Your goal: Starting at the line that contains "rewrite Hfind." in the listing below, write out every line word for word until you have written the line that contains "intros _. exists h, t, sz.".

==== Provided material ====

(** A header line has a match of the header pattern. *)
Lemma handleRegex_matches h t sz line :
  header_line (go "DMI") h t sz line → h ≠ [] → NL ∉ h →
  is_Some (find_at handleRegex 0 line).
Proof.
  intros (w1 & w2 & w3 & w4 & w5 & w6 & [Hw1 Hw1'] & [Hw2 Hw2']
          & [Hw3 Hw3'] & [Hw4 Hw4'] & [Hw5 Hw5'] & [Hw6 Hw6']
          & [Ht Ht'] & [Hsz Hsz'] & ->) Hh Hnl.
  apply any_no_NL in Hnl.
  eapply find_at_run. apply run_spec. split; [symmetry; apply app_nil_r|].
  unfold handleRegex. apply matches_begin.
  apply matches_seq with (c1 := replicate 4 []); [done|].
  apply matches_seq with (c1 := replicate 4 []); [done|].
  eapply matches_seq; [by apply matches_group_plus|].
  eapply matches_seq; [done|].
  eapply matches_seq; [done|].
  eapply matches_seq; [done|].
  eapply matches_seq; [done|].
  eapply matches_seq; [done|].
  eapply matches_seq; [done|].
  eapply matches_seq; [by apply matches_group_plus|].
  eapply matches_seq; [done|].
  eapply matches_seq; [done|].
  eapply matches_seq; [by apply matches_group_plus|].
  eapply matches_seq; [done|].
  apply matches_lit_end.
Qed.

(** X4: the header pattern matches exactly the header lines with the
    label [DMI]; when it matches it gives four strings, the line, a
    non-empty handle and two non-empty strings of digits. *)
Theorem handleRegex_header line :
  (FindStringSubmatch handleRegex line ≠ []
   ↔ ∃ h t sz, h ≠ [] ∧ (NL ∉ h) ∧ header_line (go "DMI") h t sz line)
  ∧ (FindStringSubmatch handleRegex line ≠ [] →
     ∃ h t sz, FindStringSubmatch handleRegex line = [line; h; t; sz]
       ∧ h ≠ [] ∧ digits t ∧ digits sz).
Proof.
  unfold FindStringSubmatch. split; [split|].
  - destruct (find_at handleRegex 0 line) as [caps|] eqn:Hfind; [|done].
    apply handleRegex_sound_NL in Hfind as (h & t & sz & Hl & Hh & Hnl & _).
    intros _. by exists h, t, sz.
  - intros (h & t & sz & Hh & Hnl & Hl).
    destruct (handleRegex_matches h t sz line Hl Hh Hnl) as [caps Hfind].
    rewrite Hfind.
    apply handleRegex_sound_NL in Hfind as (? & ? & ? & _ & _ & _ & ->).
    done.
  - destruct (find_at handleRegex 0 line) as [caps|] eqn:Hfind; [|done].
    apply handleRegex_sound_NL in Hfind as (h & t & sz & Hl & Hh & Hnl & ->).
    intros _. exists h, t, sz.
    destruct Hl as (? & ? & ? & ? & ? & ? & _ & _ & _ & _ & _ & _
                    & Ht & Hsz & _).
    done.
Qed.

====

Solution below:
    rewrite Hfind.
    apply handleRegex_sound_NL in Hfind as (? & ? & ? & _ & _ & _ & ->).
    done.
  - destruct (find_at handleRegex 0 line) as [caps|] eqn:Hfind; [|done].
    apply handleRegex_sound_NL in Hfind as (h & t & sz & Hl & Hh & Hnl & ->).
    intros _. exists h, t, sz.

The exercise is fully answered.